#### INPUT MATERIAL

(** The effect of a write that is the only ongoing one, on the port on which
    nothing fails: what it returns, the MRRB it leaves, reader by reader, and
    the callbacks it invokes. *)
Lemma mrrb_write_effect (m : multi_reader_ring_buffer_t) (data : list byte) (n : Z) :
  n ≠ 0 -> ongoing_writes m = 0 ->
  let wl := (write_fit m n (flags_zero (num_readers m))).2 in
  let crs := u32 (buffer_length m - reservation_ptr m) in
  let res' := if wl >=? crs then u32 (wl - crs) else reservation_ptr m + wl in
  let cwl := if wl >=? crs then crs else wl in
  let swl := if wl >=? crs then u32 (wl - crs) else 0 in
  let w := mrrb_write port_ok m (Some data) n in
  w.1.1 = to_int wl ∧
  buffer w.1.2 = buffer (write_copy m (reservation_ptr m) data cwl swl) ∧
  write_ptr w.1.2 = res' ∧ reservation_ptr w.1.2 = res' ∧ ongoing_writes w.1.2 = 0 ∧
  (forall k, readers w.1.2 !! k = written_reader m n res' w.1.2 <$> readers m !! k) ∧
  exists aborts notifies, w.2 = aborts ++ notifies ∧ Forall is_abort aborts ∧
    Forall (fun e => exists k r0, readers m !! k = Some r0 ∧
              needs_notify (flagged_reader res' (fitted_reader m n r0)) = true ∧
              let r3 := published_reader m (flagged_reader res' (fitted_reader m n r0)) in
              e = notify_call k (handle r3) (read_complete_ptr r3)
                    (_mrrb_reader_get_continuous_readable_space w.1.2 r3)
                    (slice (buffer w.1.2) (read_complete_ptr r3)
                           (_mrrb_reader_get_continuous_readable_space w.1.2 r3)))
           notifies ∧
    (forall i r0, readers m !! i = Some r0 ->
       let r2 := flagged_reader res' (fitted_reader m n r0) in
       let r3 := published_reader m r2 in
       delivered i notifies =
         if needs_notify r2
         then slice (buffer w.1.2) (read_complete_ptr r3)
                    (_mrrb_reader_get_continuous_readable_space w.1.2 r3)
         else []).
Proof.
  intros Hn Hong. cbv zeta. rewrite mrrb_write_unfold by assumption. cbv zeta.
  cbn [fst snd].
  set (fit := write_fit m n (flags_zero (num_readers m))).
  set (wl := fit.2).
  set (crs := u32 (buffer_length m - reservation_ptr m)).
  set (res' := if wl >=? crs then u32 (wl - crs) else reservation_ptr m + wl).
  set (buf' := buffer (write_copy m (reservation_ptr m) data
                         (if wl >=? crs then crs else wl)
                         (if wl >=? crs then u32 (wl - crs) else 0))).
  set (rs2 := flagged_reader res' <$> readers fit.1.1.1).
  assert (Hfl : (if fit.1.2 then flags_zero (num_readers m) else fit.1.1.2)
                = flags_zero (Z.of_nat (length rs2))).
  { subst rs2. rewrite length_fmap. subst fit. rewrite length_fitted.
    destruct (write_fit m n (flags_zero (num_readers m))).1.2 eqn:E; [reflexivity|].
    apply write_fit_flags. exact E. }
  rewrite Hfl.
  set (m1 := mk_mrrb buf' rs2 (write_ptr m) res' 0).
  set (pub := for_readers (publish_body m1) 0 rs2 (flags_zero (Z.of_nat (length rs2)))).
  set (m3 := mk_mrrb buf' pub.1 res' res' 0).
  set (ntf := for_readers (notify_body m3 pub.2) 0 pub.1 []).
  assert (Hrs2 : forall k, rs2 !! k = (fun r0 => flagged_reader res' (fitted_reader m n r0))
                                       <$> readers m !! k).
  { intros k. subst rs2. rewrite list_lookup_fmap. subst fit.
    rewrite write_fit_lookup. destruct (readers m !! k); reflexivity. }
  assert (Hpub : forall k, pub.1 !! k =
            (fun r0 => published_reader m (flagged_reader res' (fitted_reader m n r0)))
              <$> readers m !! k).
  { intros k. subst pub. rewrite publish_lookup, Hrs2.
    destruct (readers m !! k); [|reflexivity]. cbn.
    rewrite (published_reader_ext m1 m) by reflexivity. reflexivity. }
  assert (Hflag : forall k r0, readers m !! k = Some r0 ->
            flag_get pub.2 k = needs_notify (flagged_reader res' (fitted_reader m n r0))).
  { intros k r0 Hr0. subst pub. apply publish_flags. rewrite Hrs2, Hr0. reflexivity. }
  repeat split.
  - intros k. unfold set_readers. cbn [readers]. subst ntf. rewrite notify_lookup, Hpub.
    destruct (readers m !! k) as [r0|] eqn:Hr0; [|reflexivity]. cbn.
    rewrite (Hflag _ _ Hr0). unfold written_reader.
    destruct (needs_notify _); reflexivity.
  - eexists _, _. split; [reflexivity|]. split.
    { destruct fit.1.2; [apply abort_events|constructor]. }
    split.
    + subst ntf. eapply Forall_impl; [apply notify_events|].
      intros e (k & r3 & Hr3 & Hf & ->). cbn beta in *.
      rewrite Hpub in Hr3. destruct (readers m !! k) as [r0|] eqn:Hr0; [|discriminate].
      cbn [fmap option_fmap option_map] in Hr3. injection Hr3 as <-. exists k, r0. split; [exact Hr0|].
      split; [rewrite <- (Hflag _ _ Hr0); exact Hf|]. reflexivity.
    + intros i r0 Hr0. subst ntf.
      rewrite (notify_delivered m3 pub.2 pub.1 i
                 (published_reader m (flagged_reader res' (fitted_reader m n r0))))
        by (rewrite Hpub, Hr0; reflexivity).
      rewrite (Hflag _ _ Hr0). reflexivity.
Qed.

Lemma in_ring_ext (m m' : multi_reader_ring_buffer_t) (z : Z) :
  buffer_length m' = buffer_length m -> in_ring m z -> in_ring m' z.
Proof. unfold in_ring. intros ->. auto. Qed.

(** One reader across a write, from a quiescent state. *)
Lemma written_reader_quiescent (m fin : multi_reader_ring_buffer_t) (n res' : Z)
    (r0 : ring_buffer_reader_t) :
  buffer_length m < 4294967296 -> 0 < n ->
  in_ring m (write_ptr m) -> in_ring m res' ->
  buffer_length fin = buffer_length m -> write_ptr fin = res' ->
  in_ring m (read_ptr r0) -> in_ring m (read_complete_ptr r0) ->
  (status r0 = MRRB_READER_STATUS_IDLE -> read_complete_ptr r0 = write_ptr m) ->
  let r2 := flagged_reader res' (fitted_reader m n r0) in
  let r := written_reader m n res' fin r0 in
  in_ring fin (read_ptr r) ∧ in_ring fin (read_complete_ptr r) ∧
  status r ≠ MRRB_READER_STATUS_IDLE ∧
  (needs_notify r2 = true ->
   1 <= _mrrb_reader_get_continuous_readable_space fin (published_reader m r2)).
Proof.
  intros HN Hn Hwp Hres Hlen Hfw Hrp Hrcp Hidle. cbv zeta. unfold written_reader.
  assert (Hpos : 0 < buffer_length m) by (unfold in_ring in Hwp; lia).
  destruct (fitted_reader_ring m n r0 HN Hn Hpos Hrp Hrcp) as (Hrp1 & Hrcp1 & Hid1).
  set (r1 := fitted_reader m n r0) in *.
  assert (Hrcp1' : status r1 = MRRB_READER_STATUS_IDLE -> read_complete_ptr r1 = write_ptr m).
  { intros Hst. pose proof (Hid1 Hst) as E. rewrite E in Hst |- *. exact (Hidle Hst). }
  clearbody r1. clear Hid1 Hidle Hrp Hrcp.
  assert (Hcont : forall r3, in_ring m (read_complete_ptr r3) ->
            is_full r3 = (res' =? read_complete_ptr r3) ->
            1 <= _mrrb_reader_get_continuous_readable_space fin r3 <= buffer_length m).
  { intros r3 Hr3 Hf3.
    rewrite continuous_readable_space_linear;
      [|lia|rewrite Hfw; eapply in_ring_ext; eauto|eapply in_ring_ext; eauto].
    rewrite Hfw, Hlen, Hf3. unfold in_ring in *.
    destruct (Z.gtb_spec (read_complete_ptr r3) res'),
             (Z.eqb_spec res' (read_complete_ptr r3)); cbn [orb]; lia. }
  assert (Hnot : forall r3, in_ring m (read_ptr r3) -> in_ring m (read_complete_ptr r3) ->
            is_full r3 = (res' =? read_complete_ptr r3) ->
            in_ring fin (read_ptr (notified_reader fin r3)) ∧
            in_ring fin (read_complete_ptr (notified_reader fin r3))).
  { intros r3 Hp3 Hr3 Hf3. unfold notified_reader. cbn [read_ptr read_complete_ptr set_read_ptr].
    split; [|eapply in_ring_ext; eauto].
    apply advance_pointer_in_ring; [lia|eapply in_ring_ext; eauto|].
    rewrite Hlen. pose proof (Hcont r3 Hr3 Hf3). lia. }
  unfold flagged_reader, needs_notify, published_reader, publish_body,
    is_disabled.
  destruct (status r1) eqn:Hst;
    repeat (progress (cbn [fst status set_is_full set_status]; rewrite ?Hst)).
  all: try (split; [eapply in_ring_ext; eauto|split; [eapply in_ring_ext; eauto|
            split; [discriminate|discriminate]]]).
  - (* IDLE *)
    specialize (Hrcp1' eq_refl).
    match goal with |- context [notified_reader fin ?r3] =>
      destruct (Hnot r3) as [H1 H2]; [assumption|assumption|cbn; rewrite Hrcp1'; reflexivity|];
      split; [exact H1|split; [exact H2|split; [discriminate|]]];
      intros _; apply (Hcont r3); [assumption|cbn; rewrite Hrcp1'; reflexivity]
    end.
  - (* ABORTED *)
    match goal with |- context [notified_reader fin ?r3] =>
      destruct (Hnot r3) as [H1 H2]; [assumption|assumption|reflexivity|];
      split; [exact H1|split; [exact H2|split; [discriminate|]]];
      intros _; apply (Hcont r3); [assumption|reflexivity]
    end.
Qed.

(** The reservation pointer after a reservation of [wl] bytes and the lengths
    of the two copies. *)
Lemma write_window (m : multi_reader_ring_buffer_t) (wl : Z) :
  buffer_length m < 4294967296 -> in_ring m (reservation_ptr m) ->
  0 <= wl <= buffer_length m ->
  let crs := u32 (buffer_length m - reservation_ptr m) in
  let res' := if wl >=? crs then u32 (wl - crs) else reservation_ptr m + wl in
  let cwl := if wl >=? crs then crs else wl in
  let swl := if wl >=? crs then u32 (wl - crs) else 0 in
  crs = buffer_length m - reservation_ptr m ∧
  res' = (if reservation_ptr m + wl <? buffer_length m
          then reservation_ptr m + wl else reservation_ptr m + wl - buffer_length m) ∧
  in_ring m res' ∧ 0 <= cwl ∧ 0 <= swl ∧ cwl + swl = wl ∧
  cwl = (if reservation_ptr m + wl <? buffer_length m
         then wl else buffer_length m - reservation_ptr m).
Proof.
  unfold in_ring. intros HN Hres Hwl. cbv zeta.
  rewrite (u32_small (buffer_length m - reservation_ptr m)) by lia.
  destruct (Z.geb_spec wl (buffer_length m - reservation_ptr m)),
           (Z.ltb_spec (reservation_ptr m + wl) (buffer_length m));
    rewrite ?u32_small by lia; lia.
Qed.
(** [try: body except httpx.HTTPStatusError as e: handler]. *)
Definition try_except {A} (body : M A) (handler : response -> M A) : M A :=
  fun tr =>
    match body tr with
    | (tr', inl (HTTPStatusError e)) => handler e tr'
    | r => r
    end.

(** A dynamic operation on a Python value, inside the handler. *)
Definition py {A} (r : Py.res A) : M A :=
  match r with
  | inl e => raise (Builtin e)
  | inr a => ret a
  end.

Definition raise_for_status (r : response) : M unit :=
  if is_success (reply_of r) then ret tt else raise (HTTPStatusError r).

(** [Response.json()]. *)
Definition response_json (r : response) : M json :=
  match body_json (reply_of r) with
  | Some j => ret j
  | None => raise (Builtin JSONDecodeError)
  end.

(** Truth value of an optional URL text: [None] and the empty text are
    falsy. *)
Definition url_truthy (u : option string) : bool :=
  match u with
  | Some s => negb (String.eqb s "")
  | None => false
  end.

(** What one entry of [asyncio.gather(..., return_exceptions=True)] holds. *)
Inductive gathered : Type :=
| Got (r : response)
| Exc.

(** [res.status_code], [res.raise_for_status()] and the like need a
    response; an exception object has no such attribute. *)
Definition as_response (g : gathered) : M response :=
  match g with
  | Got r => ret r
  | Exc => raise (Builtin AttributeError)
  end.

(** [[img['id'] for img in processed_images if 'id' in img]]. *)
Fixpoint collect_ids (imgs : list json) : Py.res (list json) :=
  match imgs with
  | [] => inr []
  | img :: rest =>
      match contains "id" img with
      | inl e => inl e
      | inr true =>
          match getitem img "id" with
          | inl e => inl e
          | inr x =>
              match collect_ids rest with
              | inl e => inl e
              | inr xs => inr (x :: xs)
              end
          end
      | inr false => collect_ids rest
      end
  end.

Section Handler.

(** [str.format] applied to the vendor id taken from the user-info JSON:
    the text Python prints for that value. *)
Variable py_format : json -> string.

Variable w : world.

Definition BASALAM_PRODUCTS_URL_TEMPLATE_format (vendor_id : json) : string :=
  BASALAM_PRODUCTS_URL_PREFIX +:+ py_format vendor_id +:+ BASALAM_PRODUCTS_URL_SUFFIX.

(** Issue a request and record it. *)
Definition send (rq : request) : M outcome :=
  fun tr => (tr ++ [rq], inr (w rq)).

(** [await client.get(...)], [await client.post(...)]: the request is
    built, which raises when it cannot be encoded, then sent. *)
Definition await (rq : request) : M response :=
  py (encode_request rq) ;;
  let* o := send rq in
  match o with
  | Replied r => ret (Response rq r)
  | Failed => raise TransportError
  end.

(** The requests [client.get(url, headers=...)] and
    [client.post(url, json=..., headers=...)] stand for. *)
Definition client_get (url : string) (headers : list (string * string)) : request :=
  Request GET url headers None.

Definition client_post (url : string) (body : json) (headers : list (string * string)) : request :=
  Request POST url headers (Some body).

(** [await asyncio.gather] over the tasks with [return_exceptions=True]:
    every task runs to completion, and whatever a task raises, while
    building its request or while waiting for the answer, is returned in
    its place.  The tasks run concurrently; their requests are recorded in
    the order the tasks were created. *)
Fixpoint gather (tasks : list request) : M (list gathered) :=
  match tasks with
  | [] => ret []
  | rq :: rest =>
      let* g :=
        match encode_request rq with
        | inl _ => ret Exc
        | inr _ =>
            let* o := send rq in
            ret (match o with Replied r => Got (Response rq r) | Failed => Exc end)
        end in
      let* gs := gather rest in
      ret (g :: gs)
  end.

(** The loop over [enumerate(responses)], from index [i] on. *)
Fixpoint check_exceptions (task_urls : list string) (i : nat)
    (responses : list gathered) : M unit :=
  match responses with
  | [] => ret tt
  | Exc :: _ =>
      let* failed_url := py (index task_urls i) in
      raise (HTTPException 504 ("Network error for " +:+ failed_url))
  | Got _ :: rest => check_exceptions task_urls (S i) rest
  end.

(** Step 1.5: user info and vendor id. *)
Definition resolve_vendor (access_token : string) : M (json * string) :=
  try_except
    (let headers := [("Authorization", "Bearer " +:+ access_token)] in
     let* user_info_response := await (client_get BASALAM_USER_INFO_URL headers) in
     raise_for_status user_info_response ;;
     let* user_data := response_json user_info_response in
     let* vendor := py (get_default user_data "vendor" (JObj ∅)) in
     let* vendor_id := py (get vendor "id") in
     if negb (truthy vendor_id) then
       raise (HTTPException 400 "User does not have a valid vendor account.")
     else
       ret (vendor_id, BASALAM_PRODUCTS_URL_TEMPLATE_format vendor_id))
    (fun e =>
       raise (HTTPException 401 ("Authentication failed: " +:+ text (reply_of e)))).

(** Step 2: images and video, issued together. *)
Definition process_media (photo_links : list string) (video_link : option string)
    : M (list json * json) :=
  try_except
    (let tasks := [client_post SMART_UPLOADER_URL
                     (JObj {[ "photo_links" := JArr (JStr <$> photo_links) ]}) []] in
     let task_urls := [SMART_UPLOADER_URL] in
     let video_task_present := url_truthy video_link in
     let tasks :=
       if video_task_present then
         tasks ++ [client_post VIDEO_CHECK_URL
                     (JObj {[ "video-link" := JStr (default "" video_link) ]}) []]
       else tasks in
     let task_urls :=
       if video_task_present then task_urls ++ [VIDEO_CHECK_URL] else task_urls in
     let* responses := gather tasks in
     check_exceptions task_urls 0 responses ;;
     let* image_response := (let* g := py (index responses 0) in as_response g) in
     raise_for_status image_response ;;
     let* image_json := response_json image_response in
     let* processed_images := py (get_default image_json "processed_images" (JArr [])) in
     let* imgs := py (iter processed_images) in
     let* image_ids := py (collect_ids imgs) in
     match image_ids with
     | [] => raise (HTTPException 400 "Uploader service returned no valid image IDs.")
     | _ :: _ =>
         let* video_id :=
           (if video_task_present then
              let* video_response := (let* g := py (index responses 1) in as_response g) in
              raise_for_status video_response ;;
              let* video_json := response_json video_response in
              let* is_forbidden := py (get video_json "is_forbidden") in
              if negb (truthy is_forbidden) then
                let* video_json := response_json video_response in
                py (get video_json "id")
              else ret JNull
            else ret JNull) in
         ret (image_ids, video_id)
     end)
    (fun e =>
       raise (HTTPException 502
                ("Error from media service " +:+ req_url (request_of e) +:+ ": "
                 +:+ text (reply_of e)))).

(** Step 4: media ids and fixed fields written into the draft. *)
Definition inject_media (basalam_ready_payload : json) (image_ids : list json)
    (video_id vendor_id : json) (stock : Z) : M json :=
  let* p :=
    match image_ids with
    | first :: others =>
        let* p := py (setitem basalam_ready_payload "photo" first) in
        py (setitem p "photos" (JArr others))
    | [] => ret basalam_ready_payload
    end in
  let* p := (if truthy video_id then py (setitem p "video" video_id) else ret p) in
  let* p := py (setitem p "vendor_id" vendor_id) in
  let* p := py (setitem p "preparation_days" (JInt 1)) in
  let* p := py (setitem p "stock" (JInt stock)) in
  let* p := py (setitem p "unit_type" (JInt 6304)) in
  py (setitem p "unit_quantity" (JInt 1)).

(** Steps 3 and 4: the description service seeds the draft. *)
Definition prepare_payload (description : string) (image_ids : list json)
    (video_id vendor_id : json) (stock : Z) : M json :=
  try_except
    (let new_service_payload := JObj {[ "raw_text" := JStr description ]} in
     let* prep_response := await (client_post DESCRIPTION_SERVICE_URL new_service_payload []) in
     raise_for_status prep_response ;;
     let* prep_json := response_json prep_response in
     let* basalam_ready_payload := py (get prep_json "data") in
     if negb (truthy basalam_ready_payload) then
       raise (HTTPException 500 "Received invalid payload from description service.")
     else
       inject_media basalam_ready_payload image_ids video_id vendor_id stock)
    (fun e =>
       raise (HTTPException 502 ("Error from Description service: " +:+ text (reply_of e)))).

(** Step 5: final submission. *)
Definition submit (basalam_final_url access_token : string)
    (basalam_ready_payload : json) : M json :=
  try_except
    (let headers := [("Authorization", "Bearer " +:+ access_token)] in
     let* final_response :=
       await (client_post basalam_final_url basalam_ready_payload headers) in
     raise_for_status final_response ;;
     let* basalam_response := response_json final_response in
     ret (JObj (<[ "status" := JStr "success" ]>
               (<[ "message" := JStr "Product orchestrated and submitted successfully." ]>
               (<[ "submitted_payload" := basalam_ready_payload ]>
               (<[ "basalam_response" := basalam_response ]> ∅))))))
    (fun e =>
       raise (HTTPException 502
                ("Final submission to Basalam API failed: " +:+ text (reply_of e)))).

########

INSTRUCTIONS FOR THE TASK
When a line in the material includes the word "imgs", copy it out.

RESULT FOR THIS EXERCISE
Fixpoint collect_ids (imgs : list json) : Py.res (list json) :=
  match imgs with
     let* imgs := py (iter processed_images) in
     let* image_ids := py (collect_ids imgs) in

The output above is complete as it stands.